**What is expected:**
Repeat the entries that follow from start to finish, keeping every character.
--- START ---
Lemma update_row_snoc_fresh (c : string) (f : User -> User) (us : list User)
    (u : User) :
  find (Prisma.has_clerk_id c) us = None ->
  Prisma.has_clerk_id c u = true ->
  Prisma.update_row c f (us ++ [u]) = us ++ [f u].
Proof.
  induction us as [|v us IH]; simpl; intros N T.
  - rewrite T. reflexivity.
  - destruct (Prisma.has_clerk_id c v); [discriminate|].
    rewrite IH by assumption. reflexivity.
Qed.

Lemma existsb_snoc {A : Type} (f : A -> bool) (l : list A) (x : A) :
  existsb f (l ++ [x]) = existsb f l || f x.
Proof. rewrite existsb_app. simpl. rewrite orb_false_r. reflexivity. Qed.

Lemma has_clerk_id_refl (c : string) (i : nat) (e n : string)
    (s : option string) :
  Prisma.has_clerk_id c (mkUser i c e n s) = true.
Proof. unfold Prisma.has_clerk_id. simpl. apply String.eqb_refl. Qed.

(** ** The ORM calls, one at a time *)

Lemma run_user_findUnique (wh : UserWhere) (w : World) :
  Prisma.user_findUnique wh w =
  (Returned (find (Prisma.matches wh) (users (db w))),
   mkWorld (db w) (calls w ++ [UserFindUnique wh])).
Proof. reflexivity. Qed.

Lemma run_user_create (c e n : string) (w : World) :
  find (Prisma.has_clerk_id c) (users (db w)) = None ->
  Prisma.user_create c e n w =
  (Returned tt,
   mkWorld (mkDb (users (db w) ++ [mkUser (next_user_id (db w)) c e n None])
                 (payments (db w)) (S (next_user_id (db w)))
                 (next_payment_id (db w)))
           (calls w ++ [UserCreate c e n])).
Proof.
  intros N. apply find_none_existsb in N.
  unfold Prisma.user_create, bind, record, get_db. simpl.
  rewrite N. reflexivity.
Qed.

Lemma run_user_update (c cid : string) (w : World) :
  existsb (Prisma.has_clerk_id c) (users (db w)) = true ->
  existsb (fun u => negb (Prisma.has_clerk_id c u)
                    && Prisma.has_customer_id cid u) (users (db w)) = false ->
  Prisma.user_update c cid w =
  (Returned tt,
   mkWorld (mkDb (Prisma.update_row c (Prisma.set_customer cid) (users (db w)))
                 (payments (db w)) (next_user_id (db w))
                 (next_payment_id (db w)))
           (calls w ++ [UserUpdate c cid])).
Proof.
  intros E U.
  unfold Prisma.user_update, bind, record, get_db. simpl.
  rewrite E, U. reflexivity.
Qed.

Lemma run_payment_create (pd : PaymentData) (w : World) (row : Payment) :
  row_of (db w) pd = Some row ->
  existsb (fun u => user_id u =? d_user_id pd)%nat (users (db w)) = true ->
  Prisma.payment_create pd w =
  (Returned tt,
   mkWorld (mkDb (users (db w)) (payments (db w) ++ [row])
                 (next_user_id (db w)) (S (next_payment_id (db w))))
           (calls w ++ [PaymentCreate pd])).
Proof.
  unfold row_of. intros R E.
  unfold Prisma.payment_create, bind, record, get_db. simpl.
  destruct (d_stripe_payment_id pd) as [payment_ref|]; [|discriminate].
  destruct (d_currency pd) as [cur|]; [|discriminate].
  injection R as R. subst row. cbn [db]. rewrite E. reflexivity.
Qed.

Lemma run_payment_create_rejected (pd : PaymentData) (w : World) :
  row_of (db w) pd = None ->
  Prisma.payment_create pd w =
  (Thrown (PrismaError "PrismaClientValidationError"),
   mkWorld (db w) (calls w ++ [PaymentCreate pd])).
Proof.
  unfold row_of. intros R.
  unfold Prisma.payment_create, bind, record, throw. simpl.
  destruct (d_stripe_payment_id pd) as [payment_ref|]; [|reflexivity].
  destruct (d_currency pd) as [cur|]; [discriminate|reflexivity].
Qed.

Lemma run_customers_create {stripe : Stripe.Client} (e : string) (w : World) :
  Stripe.customers_create e w =
  (Stripe.customers_create_response e,
   mkWorld (db w) (calls w ++ [StripeCustomersCreate e])).
Proof.
  unfold Stripe.customers_create, bind, record, lift. simpl.
  destruct (Stripe.customers_create_response e); reflexivity.
Qed.

(** ** The call log only grows *)

Lemma appends_ret {A : Type} (a : A) : appends (ret a).
Proof. intros w. exists []. simpl. symmetry. apply app_nil_r. Qed.

Lemma appends_throw {A : Type} (e : Exn) : appends (@throw A e).
Proof. intros w. exists []. simpl. symmetry. apply app_nil_r. Qed.

Lemma appends_lift {A : Type} (o : Outcome A) : appends (lift o).
Proof. intros w. exists []. simpl. symmetry. apply app_nil_r. Qed.

Lemma appends_get_db : appends get_db.
Proof. intros w. exists []. simpl. symmetry. apply app_nil_r. Qed.

Lemma appends_put_db (d : Db) : appends (put_db d).
Proof. intros w. exists []. simpl. symmetry. apply app_nil_r. Qed.

Lemma appends_record (c : Call) : appends (record c).
Proof. intros w. exists [c]. reflexivity. Qed.

Lemma appends_bind {A B : Type} (m : M A) (k : A -> M B) :
  appends m -> (forall a, appends (k a)) -> appends (bind m k).
Proof.
  intros Hm Hk w. unfold bind.
  destruct (Hm w) as [more1 E1].
  destruct (m w) as [[a|e] w1]; simpl in E1.
  - destruct (Hk a w1) as [more2 E2].
    exists (more1 ++ more2). rewrite E2, E1. symmetry. apply app_assoc.
  - exists more1. exact E1.
Qed.

Lemma appends_if {A : Type} (b : bool) (m1 m2 : M A) :
  appends m1 -> appends m2 -> appends (if b then m1 else m2).
Proof. destruct b; trivial. Qed.

Create HintDb appends.

#[local] Hint Resolve appends_ret appends_throw appends_lift appends_get_db
  appends_put_db appends_record appends_if : appends.

Ltac appends_bind :=
  repeat (apply appends_bind; [|intro]); auto with appends.

Lemma appends_user_findUnique (wh : UserWhere) :
  appends (Prisma.user_findUnique wh).
Proof. unfold Prisma.user_findUnique. appends_bind. Qed.

Lemma appends_user_create (c e n : string) : appends (Prisma.user_create c e n).
Proof. unfold Prisma.user_create. appends_bind. Qed.

Lemma appends_user_update (c cid : string) : appends (Prisma.user_update c cid).
Proof. unfold Prisma.user_update. appends_bind. Qed.

Lemma appends_customers_create {stripe : Stripe.Client} (e : string) :
  appends (Stripe.customers_create e).
Proof. unfold Stripe.customers_create. appends_bind. Qed.

#[local] Hint Resolve appends_user_findUnique appends_user_create
  appends_user_update appends_customers_create : appends.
--- END ---
**Output for this task:**
Lemma update_row_snoc_fresh (c : string) (f : User -> User) (us : list User)
    (u : User) :
  find (Prisma.has_clerk_id c) us = None ->
  Prisma.has_clerk_id c u = true ->
  Prisma.update_row c f (us ++ [u]) = us ++ [f u].
Proof.
  induction us as [|v us IH]; simpl; intros N T.
  - rewrite T. reflexivity.
  - destruct (Prisma.has_clerk_id c v); [discriminate|].
    rewrite IH by assumption. reflexivity.
Qed.

Lemma existsb_snoc {A : Type} (f : A -> bool) (l : list A) (x : A) :
  existsb f (l ++ [x]) = existsb f l || f x.
Proof. rewrite existsb_app. simpl. rewrite orb_false_r. reflexivity. Qed.

Lemma has_clerk_id_refl (c : string) (i : nat) (e n : string)
    (s : option string) :
  Prisma.has_clerk_id c (mkUser i c e n s) = true.
Proof. unfold Prisma.has_clerk_id. simpl. apply String.eqb_refl. Qed.

(** ** The ORM calls, one at a time *)

Lemma run_user_findUnique (wh : UserWhere) (w : World) :
  Prisma.user_findUnique wh w =
  (Returned (find (Prisma.matches wh) (users (db w))),
   mkWorld (db w) (calls w ++ [UserFindUnique wh])).
Proof. reflexivity. Qed.

Lemma run_user_create (c e n : string) (w : World) :
  find (Prisma.has_clerk_id c) (users (db w)) = None ->
  Prisma.user_create c e n w =
  (Returned tt,
   mkWorld (mkDb (users (db w) ++ [mkUser (next_user_id (db w)) c e n None])
                 (payments (db w)) (S (next_user_id (db w)))
                 (next_payment_id (db w)))
           (calls w ++ [UserCreate c e n])).
Proof.
  intros N. apply find_none_existsb in N.
  unfold Prisma.user_create, bind, record, get_db. simpl.
  rewrite N. reflexivity.
Qed.

Lemma run_user_update (c cid : string) (w : World) :
  existsb (Prisma.has_clerk_id c) (users (db w)) = true ->
  existsb (fun u => negb (Prisma.has_clerk_id c u)
                    && Prisma.has_customer_id cid u) (users (db w)) = false ->
  Prisma.user_update c cid w =
  (Returned tt,
   mkWorld (mkDb (Prisma.update_row c (Prisma.set_customer cid) (users (db w)))
                 (payments (db w)) (next_user_id (db w))
                 (next_payment_id (db w)))
           (calls w ++ [UserUpdate c cid])).
Proof.
  intros E U.
  unfold Prisma.user_update, bind, record, get_db. simpl.
  rewrite E, U. reflexivity.
Qed.

Lemma run_payment_create (pd : PaymentData) (w : World) (row : Payment) :
  row_of (db w) pd = Some row ->
  existsb (fun u => user_id u =? d_user_id pd)%nat (users (db w)) = true ->
  Prisma.payment_create pd w =
  (Returned tt,
   mkWorld (mkDb (users (db w)) (payments (db w) ++ [row])
                 (next_user_id (db w)) (S (next_payment_id (db w))))
           (calls w ++ [PaymentCreate pd])).
Proof.
  unfold row_of. intros R E.
  unfold Prisma.payment_create, bind, record, get_db. simpl.
  destruct (d_stripe_payment_id pd) as [payment_ref|]; [|discriminate].
  destruct (d_currency pd) as [cur|]; [|discriminate].
  injection R as R. subst row. cbn [db]. rewrite E. reflexivity.
Qed.

Lemma run_payment_create_rejected (pd : PaymentData) (w : World) :
  row_of (db w) pd = None ->
  Prisma.payment_create pd w =
  (Thrown (PrismaError "PrismaClientValidationError"),
   mkWorld (db w) (calls w ++ [PaymentCreate pd])).
Proof.
  unfold row_of. intros R.
  unfold Prisma.payment_create, bind, record, throw. simpl.
  destruct (d_stripe_payment_id pd) as [payment_ref|]; [|reflexivity].
  destruct (d_currency pd) as [cur|]; [discriminate|reflexivity].
Qed.

Lemma run_customers_create {stripe : Stripe.Client} (e : string) (w : World) :
  Stripe.customers_create e w =
  (Stripe.customers_create_response e,
   mkWorld (db w) (calls w ++ [StripeCustomersCreate e])).
Proof.
  unfold Stripe.customers_create, bind, record, lift. simpl.
  destruct (Stripe.customers_create_response e); reflexivity.
Qed.

(** ** The call log only grows *)

Lemma appends_ret {A : Type} (a : A) : appends (ret a).
Proof. intros w. exists []. simpl. symmetry. apply app_nil_r. Qed.

Lemma appends_throw {A : Type} (e : Exn) : appends (@throw A e).
Proof. intros w. exists []. simpl. symmetry. apply app_nil_r. Qed.

Lemma appends_lift {A : Type} (o : Outcome A) : appends (lift o).
Proof. intros w. exists []. simpl. symmetry. apply app_nil_r. Qed.

Lemma appends_get_db : appends get_db.
Proof. intros w. exists []. simpl. symmetry. apply app_nil_r. Qed.

Lemma appends_put_db (d : Db) : appends (put_db d).
Proof. intros w. exists []. simpl. symmetry. apply app_nil_r. Qed.

Lemma appends_record (c : Call) : appends (record c).
Proof. intros w. exists [c]. reflexivity. Qed.

Lemma appends_bind {A B : Type} (m : M A) (k : A -> M B) :
  appends m -> (forall a, appends (k a)) -> appends (bind m k).
Proof.
  intros Hm Hk w. unfold bind.
  destruct (Hm w) as [more1 E1].
  destruct (m w) as [[a|e] w1]; simpl in E1.
  - destruct (Hk a w1) as [more2 E2].
    exists (more1 ++ more2). rewrite E2, E1. symmetry. apply app_assoc.
  - exists more1. exact E1.
Qed.

Lemma appends_if {A : Type} (b : bool) (m1 m2 : M A) :
  appends m1 -> appends m2 -> appends (if b then m1 else m2).
Proof. destruct b; trivial. Qed.

Create HintDb appends.

#[local] Hint Resolve appends_ret appends_throw appends_lift appends_get_db
  appends_put_db appends_record appends_if : appends.

Ltac appends_bind :=
  repeat (apply appends_bind; [|intro]); auto with appends.

Lemma appends_user_findUnique (wh : UserWhere) :
  appends (Prisma.user_findUnique wh).
Proof. unfold Prisma.user_findUnique. appends_bind. Qed.

Lemma appends_user_create (c e n : string) : appends (Prisma.user_create c e n).
Proof. unfold Prisma.user_create. appends_bind. Qed.

Lemma appends_user_update (c cid : string) : appends (Prisma.user_update c cid).
Proof. unfold Prisma.user_update. appends_bind. Qed.

Lemma appends_customers_create {stripe : Stripe.Client} (e : string) :
  appends (Stripe.customers_create e).
Proof. unfold Stripe.customers_create. appends_bind. Qed.

#[local] Hint Resolve appends_user_findUnique appends_user_create
  appends_user_update appends_customers_create : appends.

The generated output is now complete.